*Directions for this task*. Give back exactly the stretch of data below from the line holding "cat_size : Z;" through the line holding "er_kind : bytes;", both ends included, and leave the remaining lines out.

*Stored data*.

(* ===== verification/Database.v ===== *)
(** * The database (migrations/, crates/sharerr-store/src/db.rs)

    The tables the store keeps besides the login accounts, as finite maps under
    their primary or natural keys.  Columns holding JSON carry the value they
    encode; the columns of [shared_items] are grouped by which statements write
    them.  A statement is a function of the tables; [Accounts.query] runs one, or
    fails. *)

From S2P Require Import Prelude RustStd Text Model Effects Accounts.

#[export] Instance MediaSource_countable : Countable MediaSource.
Proof.
  refine (inj_countable' (fun s => match s with Sonarr => 0 | Radarr => 1 | Lidarr => 2 | Readarr => 3 | Whisparr => 4 | Directory => 5 end)
    (fun n => match n with 0 => Sonarr | 1 => Radarr | 2 => Lidarr | 3 => Readarr | 4 => Whisparr | _ => Directory end) _).
  by intros [].
Defined.

Abbreviation ItemKey := (MediaSource * Z)%type.

(** ** shared_items *)

(** What discovery says of a file. *)
Record ItemFile : Type := mkItemFile {
  if_source_id : Z;
  if_spec : MediaSpec;
  if_release_title : bytes;
  if_arr_path : bytes;
  if_size : Z;
  if_ids : ExternalIds
}.

(** The torrent it is shared under. *)
Record ItemTorrent : Type := mkItemTorrent {
  tor_info_hash : option bytes;
  tor_info_hash_v2 : option bytes;
  tor_token_fp : option bytes;
  tor_created_by_sharerr : bool;
  tor_private : bool
}.

(** What the torrent client reports of it. *)
Record ItemReport : Type := mkItemReport {
  rep_achieved_ratio : option N;
  rep_ratio_limit : option N
}.

(** The file's identity on disk: [file_inode] and [file_mtime_ns]. *)
Record ItemStamp : Type := mkItemStamp {
  stp_inode : option Z;
  stp_mtime_ns : option Z
}.

Record ItemRow : Type := mkRow {
  r_id : Z;
  r_file : ItemFile;
  r_media : option MediaMeta;
  r_torrent : ItemTorrent;
  r_report : ItemReport;
  r_stamp : ItemStamp;
  r_share_until : option Z;
  r_state : ShareState;
  r_last_error : option bytes;
  r_created_at : Z;
  r_updated_at : Z
}.

(** ** Friends and what they list *)

Inductive PeerScope : Type := ScopeAll | ScopeTv | ScopeMovies | ScopeMusic | ScopeBooks.

#[export] Instance PeerScope_eq_dec : EqDecision PeerScope.
Proof. solve_decision. Defined.

#[export] Instance PeerScope_names : StrEnum PeerScope := {|
  ALL := [ScopeAll; ScopeTv; ScopeMovies; ScopeMusic; ScopeBooks];
  as_str_name := fun s =>
    match s with
    | ScopeAll => bs "all" | ScopeTv => bs "tv" | ScopeMovies => bs "movies"
    | ScopeMusic => bs "music" | ScopeBooks => bs "books"
    end
|}.

#[export] Instance PeerScope_laws : StrEnumLaws PeerScope.
Proof.
  split; [|by apply (bool_decide_unpack _)].
  intros v. apply (bool_decide_unpack _). by destruct v.
Qed.

(** A row of [peers], without its id; [scope] is the stored text. *)
Record PeerRow : Type := mkPeerRow {
  pr_label : bytes;
  pr_key_hash : bytes;
  pr_created_at : Z;
  pr_last_seen_at : option Z;
  pr_revoked_at : option Z;
  pr_scope : bytes;
  pr_pubkey : option bytes;
  pr_gossip_url : option bytes;
  pr_gossip_record : option bytes;
  pr_downloaded : Z;
  pr_uploaded : Z;
  pr_max_size_bytes : option Z;
  pr_max_height : option Z
}.

(** [catalog::ItemOrigin], a row of [item_origin]. *)
Record ItemOrigin : Type := mkOrigin {
  or_peer_id : option Z;
  or_upstream : list bytes
}.

#[export] Instance ItemOrigin_eq_dec : EqDecision ItemOrigin.
Proof. solve_decision. Defined.

(** A row of [peer_catalog], keyed by friend and info hash. *)
Record CatalogRow : Type := mkCatalogRow {
  cat_spec : MediaSpec;
  cat_ids : ExternalIds;
  cat_size : Z;
  cat_private : bool;
  cat_download_url : bytes
}.

Inductive EndpointKind : Type := KindApi | KindClient | KindTracker.

#[export] Instance EndpointKind_eq_dec : EqDecision EndpointKind.
Proof. solve_decision. Defined.

#[export] Instance EndpointKind_names : StrEnum EndpointKind := {|
  ALL := [KindApi; KindClient; KindTracker];
  as_str_name := fun k => match k with KindApi => bs "api" | KindClient => bs "client" | KindTracker => bs "tracker" end
|}.

Inductive ObservedVia : Type := ViaDirect | ViaGossip | ViaLighthouse | ViaRestored.

#[export] Instance ObservedVia_eq_dec : EqDecision ObservedVia.
Proof. solve_decision. Defined.

#[export] Instance ObservedVia_names : StrEnum ObservedVia := {|
  ALL := [ViaDirect; ViaGossip; ViaLighthouse; ViaRestored];
  as_str_name := fun v =>
    match v with
    | ViaDirect => bs "direct" | ViaGossip => bs "gossip" | ViaLighthouse => bs "lighthouse" | ViaRestored => bs "restored"
    end
|}.

#[export] Instance EndpointKind_laws : StrEnumLaws EndpointKind.
Proof.
  split; [|by apply (bool_decide_unpack _)].
  intros v. apply (bool_decide_unpack _). by destruct v.
Qed.

#[export] Instance ObservedVia_laws : StrEnumLaws ObservedVia.
Proof.
  split; [|by apply (bool_decide_unpack _)].
  intros v. apply (bool_decide_unpack _). by destruct v.
Qed.

(** A row of [peer_endpoints]. *)
Record EndpointRow : Type := mkEndpointRow {
  er_peer_id : Z;
  er_kind : bytes;
  er_addr : bytes;
  er_observed_at : Z;
  er_via : bytes
}.

(** ** History *)

Record RunSummary : Type := mkRunSummary {
  rs_discovered : Z;
  rs_added : Z;
  rs_unshared : Z;
  rs_failed : Z;
  rs_error : option bytes
}.

Record RunRow : Type := mkRun {
  run_started_at : Z;
  run_finished_at : option Z;
  run_summary : RunSummary
}.

Record SwarmSample : Type := mkSample {
  sample_sampled_at : Z;
  sample_swarms : Z;
  sample_peers : Z;
  sample_seeders : Z
}.

Record TransferTotals : Type := mkTotals {
  tt_downloaded : Z;
  tt_uploaded : Z;
  tt_updated_at : option Z
}.

(** [retention::Retention]. *)
Record Retention : Type := mkRetention {
  ret_swarm_samples : Z;
  ret_endpoint_history : Z;
  ret_sync_runs : Z
}.

(** ** The tables *)

(** A table with an AUTOINCREMENT id: its rows and the last id given out. *)
Record Table (V : Type) : Type := mkTable { tb_rows : gmap Z V; tb_sequence : Z }.
Arguments mkTable {V} tb_rows tb_sequence.
Arguments tb_rows {V} t.
Arguments tb_sequence {V} t.

Definition tb_empty {V : Type} : Table V := mkTable ∅ 0.

(** [INSERT]: the row under the next id. *)
Definition tb_insert {V : Type} (v : V) (t : Table V) : Z * Table V :=
  let id := (tb_sequence t + 1)%Z in (id, mkTable (<[id := v]> (tb_rows t)) id).

Record Db : Type := mkDb {
  db_items : gmap ItemKey ItemRow;
  db_item_sequence : Z;
  db_origins : gmap ItemKey ItemOrigin;
  db_audience : gset (ItemKey * bytes);
  db_peers : Table PeerRow;
  db_catalog : gmap (Z * bytes) CatalogRow;
  db_endpoints : Table EndpointRow;
  db_runs : Table RunRow;
  db_samples : Table SwarmSample;
  db_totals : TransferTotals;
  db_retention : Retention
}.

Definition with_items (items : gmap ItemKey ItemRow) (seq : Z) (db : Db) : Db :=
  mkDb items seq (db_origins db) (db_audience db) (db_peers db) (db_catalog db)
    (db_endpoints db) (db_runs db) (db_samples db) (db_totals db) (db_retention db).
Definition with_origins (origins : gmap ItemKey ItemOrigin) (db : Db) : Db :=
  mkDb (db_items db) (db_item_sequence db) origins (db_audience db) (db_peers db) (db_catalog db)
    (db_endpoints db) (db_runs db) (db_samples db) (db_totals db) (db_retention db).
Definition with_audience (audience : gset (ItemKey * bytes)) (db : Db) : Db :=
  mkDb (db_items db) (db_item_sequence db) (db_origins db) audience (db_peers db) (db_catalog db)
    (db_endpoints db) (db_runs db) (db_samples db) (db_totals db) (db_retention db).
Definition with_peers (peers : Table PeerRow) (db : Db) : Db :=
  mkDb (db_items db) (db_item_sequence db) (db_origins db) (db_audience db) peers (db_catalog db)
    (db_endpoints db) (db_runs db) (db_samples db) (db_totals db) (db_retention db).
Definition with_catalog (catalog : gmap (Z * bytes) CatalogRow) (db : Db) : Db :=
  mkDb (db_items db) (db_item_sequence db) (db_origins db) (db_audience db) (db_peers db) catalog
    (db_endpoints db) (db_runs db) (db_samples db) (db_totals db) (db_retention db).
Definition with_endpoints (endpoints : Table EndpointRow) (db : Db) : Db :=
  mkDb (db_items db) (db_item_sequence db) (db_origins db) (db_audience db) (db_peers db) (db_catalog db)
    endpoints (db_runs db) (db_samples db) (db_totals db) (db_retention db).
Definition with_runs (runs : Table RunRow) (db : Db) : Db :=
  mkDb (db_items db) (db_item_sequence db) (db_origins db) (db_audience db) (db_peers db) (db_catalog db)
    (db_endpoints db) runs (db_samples db) (db_totals db) (db_retention db).
Definition with_samples (samples : Table SwarmSample) (db : Db) : Db :=
  mkDb (db_items db) (db_item_sequence db) (db_origins db) (db_audience db) (db_peers db) (db_catalog db)
    (db_endpoints db) (db_runs db) samples (db_totals db) (db_retention db).
Definition with_totals (totals : TransferTotals) (db : Db) : Db :=
  mkDb (db_items db) (db_item_sequence db) (db_origins db) (db_audience db) (db_peers db) (db_catalog db)
    (db_endpoints db) (db_runs db) (db_samples db) totals (db_retention db).
Definition with_retention (retention : Retention) (db : Db) : Db :=
  mkDb (db_items db) (db_item_sequence db) (db_origins db) (db_audience db) (db_peers db) (db_catalog db)
    (db_endpoints db) (db_runs db) (db_samples db) (db_totals db) retention.

Abbreviation DbM := (St (Db * Script)).

(** A statement that only reads. *)
Definition select {A : Type} (f : Db -> A) : DbM (result A StoreError) := query (fun db => (Ok (f db), db)).

(** [Store::changed] over an UPDATE or DELETE: whether a row changed. *)
Definition changed (statement : Db -> nat * Db) : DbM (result bool StoreError) :=
  query (fun db => let '(n, db) := statement db in (Ok (0 <? n), db)).

(** An INSERT, UPDATE or DELETE whose count nobody asks for. *)
Definition execute (statement : Db -> Db) : DbM (result unit StoreError) :=
  query (fun db => (Ok tt, statement db)).

(** The row order of a query that states none. *)
Class RowOrder : Type := rows_of : forall K `{Countable K} V, gmap K V -> list (K * V).
Arguments rows_of {_ K _ _ V} _.

Class RowOrderLaws (I : RowOrder) : Prop :=
  rows_of_perm : forall K `{Countable K} V (m : gmap K V), rows_of m ≡ₚ map_to_list m.

(** A later SELECT in key order. *)
Definition key_order : RowOrder := fun K _ _ V m => map_to_list m.

Lemma key_order_laws : RowOrderLaws key_order.
Proof. intros K ? ? V m. reflexivity. Qed.

(** ** Facts *)

(** What one statement does to the tables, if it runs. *)
Lemma query_inv {T A : Type} (statement : T -> result A StoreError * T) t script r t' script' :
  query statement (t, script) = (r, (t', script')) ->
  (statement t = (r, t')) \/ (exists e, r = Err (Sql e) /\ t' = t).
Proof.
  unfold query. cbn. destruct (draw script) as [[] script1].
  - destruct (statement t) as [r1 t1]. intros [= <- <- <-]. by left.
  - intros [= <- <- <-]. right. eauto.
Qed.

(** A statement runs when nothing is scripted to fail. *)
Lemma query_run {T A : Type} (statement : T -> result A StoreError * T) t entropy error :
  query statement (t, mkScript [] entropy error) = ((statement t).1, ((statement t).2, mkScript [] entropy error)).
Proof. unfold query. cbn. by destruct (statement t). Qed.

(** A relation on the tables, whatever happens to the script. *)
Definition tables {T : Type} (R : relation T) : relation (T * Script) := fun s s' => R s.1 s'.1.

#[export] Instance tables_preorder {T : Type} (R : relation T) `{!PreOrder R} : PreOrder (tables R).
Proof. split; [intros s; unfold tables; reflexivity|]. intros a b c H1 H2. unfold tables in *. by transitivity (b.1). Qed.

Lemma moves_query {T A : Type} (R : relation T) `{!Reflexive R} (statement : T -> result A StoreError * T) :
  (forall t, R t (statement t).2) -> moves (tables R) (query statement).
Proof.
  intros H [t script]. destruct (query statement (t, script)) as [r [t' script']] eqn:E.
  apply query_inv in E as [E|(e & -> & ->)]; unfold tables; cbn; [|done]. specialize (H t). by rewrite E in H.
Qed.

Lemma moves_select {A : Type} (R : relation Db) `{!Reflexive R} (f : Db -> A) :
  moves (tables R) (select f).
Proof. by apply moves_query. Qed.

Lemma moves_execute (R : relation Db) `{!Reflexive R} (statement : Db -> Db) :
  (forall db, R db (statement db)) -> moves (tables R) (execute statement).
Proof. intros H. by apply moves_query. Qed.

Lemma moves_changed (R : relation Db) `{!Reflexive R} (statement : Db -> nat * Db) :
  (forall db, R db (statement db).2) -> moves (tables R) (changed statement).
Proof. intros H. apply moves_query; [done|]. intros db. specialize (H db). by destruct (statement db). Qed.

(** One structural step of a [moves] goal: what remains are the statements. *)
Ltac moves_step :=
  first
    [ apply moves_ret; apply _
    | apply moves_gets; apply _
    | apply moves_select; apply _
    | apply moves_execute; [apply _|]
    | apply moves_changed; [apply _|]
    | eapply moves_try; [apply _| |intros ?]
    | eapply moves_bind; [apply _| |intros ?] ].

*Answer box*.
  cat_size : Z;
  cat_private : bool;
  cat_download_url : bytes
}.

Inductive EndpointKind : Type := KindApi | KindClient | KindTracker.

#[export] Instance EndpointKind_eq_dec : EqDecision EndpointKind.
Proof. solve_decision. Defined.

#[export] Instance EndpointKind_names : StrEnum EndpointKind := {|
  ALL := [KindApi; KindClient; KindTracker];
  as_str_name := fun k => match k with KindApi => bs "api" | KindClient => bs "client" | KindTracker => bs "tracker" end
|}.

Inductive ObservedVia : Type := ViaDirect | ViaGossip | ViaLighthouse | ViaRestored.

#[export] Instance ObservedVia_eq_dec : EqDecision ObservedVia.
Proof. solve_decision. Defined.

#[export] Instance ObservedVia_names : StrEnum ObservedVia := {|
  ALL := [ViaDirect; ViaGossip; ViaLighthouse; ViaRestored];
  as_str_name := fun v =>
    match v with
    | ViaDirect => bs "direct" | ViaGossip => bs "gossip" | ViaLighthouse => bs "lighthouse" | ViaRestored => bs "restored"
    end
|}.

#[export] Instance EndpointKind_laws : StrEnumLaws EndpointKind.
Proof.
  split; [|by apply (bool_decide_unpack _)].
  intros v. apply (bool_decide_unpack _). by destruct v.
Qed.

#[export] Instance ObservedVia_laws : StrEnumLaws ObservedVia.
Proof.
  split; [|by apply (bool_decide_unpack _)].
  intros v. apply (bool_decide_unpack _). by destruct v.
Qed.

(** A row of [peer_endpoints]. *)
Record EndpointRow : Type := mkEndpointRow {
  er_peer_id : Z;
  er_kind : bytes;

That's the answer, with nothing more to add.